Sembra che nessuno al governo consideri il fatto che tutto ciò che viene preso in prestito oggi dovrà prima o poi essere rimborsato (con gli interessi). E nonostante la Serbia abbia ottenuto un rating creditizio “investment grade” dall’agenzia Standard & Poor’s – che i funzionari avevano dichiarato avrebbe automaticamente ridotto i costi di finanziamento – i tassi di interesse non sono diminuiti.

Un’affermazione particolarmente fuorviante fatta dai vertici del governo è che, nonostante l’aumento assoluto del debito, il rapporto debito pubblico/PIL sia in calo. Secondo il Ministero delle Finanze, mentre il debito è aumentato di 12,2 miliardi di euro tra dicembre 2020 e il 2024, la sua quota rispetto al PIL sarebbe scesa dal 54,4% al 47,4%.

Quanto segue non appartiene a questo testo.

(* ===== verification/Sync.v ===== *)
(** * Semaphores and locks: thread/sync.c, thread/sync.h

    Binary semaphores whose waiters are blocked threads, and re-entrant locks
    built on them.  The semaphore operations run with interrupts off and so
    have no window for an interrupt; the lock operations read and write the
    lock between windows ([window], one before each statement), because they
    run with the interrupt flag of their caller.

    [sema_down] waits in a loop that a thread leaves only when it finds the
    value positive; the model's loop takes the number of times it may look as
    fuel. *)
From stdpp Require Import base numbers list gmap fin_maps.
From Stdlib Require Import ZArith Lia.
From S2P Require Import Prelude Globals Interrupt LinkedList Bitmap Paging PageAlloc Thread.

(** A place where an interrupt may arrive. *)
Definition window {St} : M St unit := fun s => Window s (fun s' => Ok (tt, s')).

(** ** State access *)
Definition put_sync (x : sync_state) (s : kstate) : kstate :=
  KState (lst s) (tasks s) x (cur s) (next_pid s) (mach s) (esp0 s) (total_ticks s).

Definition get_value (psema : Z) : M kstate Z := s ← get; from_option_M (values (sync s) !! psema).

(** A store to a field of an object that exists. *)
Definition set_value (psema v : Z) : M kstate unit :=
  _ ← get_value psema;
  modify (fun s => put_sync (Sync (<[psema := v]> (values (sync s))) (locks (sync s))) s).

Definition get_lock (plock : Z) : M kstate lock := s ← get; from_option_M (locks (sync s) !! plock).

Definition put_lock (plock : Z) (l : lock) (s : kstate) : kstate :=
  put_sync (Sync (values (sync s)) (<[plock := l]> (locks (sync s)))) s.

Definition set_holder (plock h : Z) : M kstate unit :=
  l ← get_lock plock; modify (put_lock plock (Lock h (holder_repeat_cnt l))).

Definition set_repeat (plock n : Z) : M kstate unit :=
  l ← get_lock plock; modify (put_lock plock (Lock (holder l) n)).

(** ** Semaphores *)
Section Sync.
Context `{!Layout}.

Definition sema_init (psema value : Z) : M kstate unit :=
  set_value psema (u8 value) ;;;
  klist (list_init (waiters psema)).

Definition lock_init (plock : Z) : M kstate unit :=
  set_holder plock NULL ;;;
  set_repeat plock 0 ;;;
  sema_init (semaphore plock) 1.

Sembra una buona notizia, peccato che non sia vera. Senza contare che i calcoli del PIL serbo includono persino stime di entrate provenienti dalla prostituzione illegale e dal traffico di droga.

In breve, l’acceleratore è premuto, ma i freni hanno ceduto… Che il Signore ci aiuti! Il genio è uscito dalla bottiglia e, anche se qualcuno volesse, rimettercelo sarà estremamente difficile.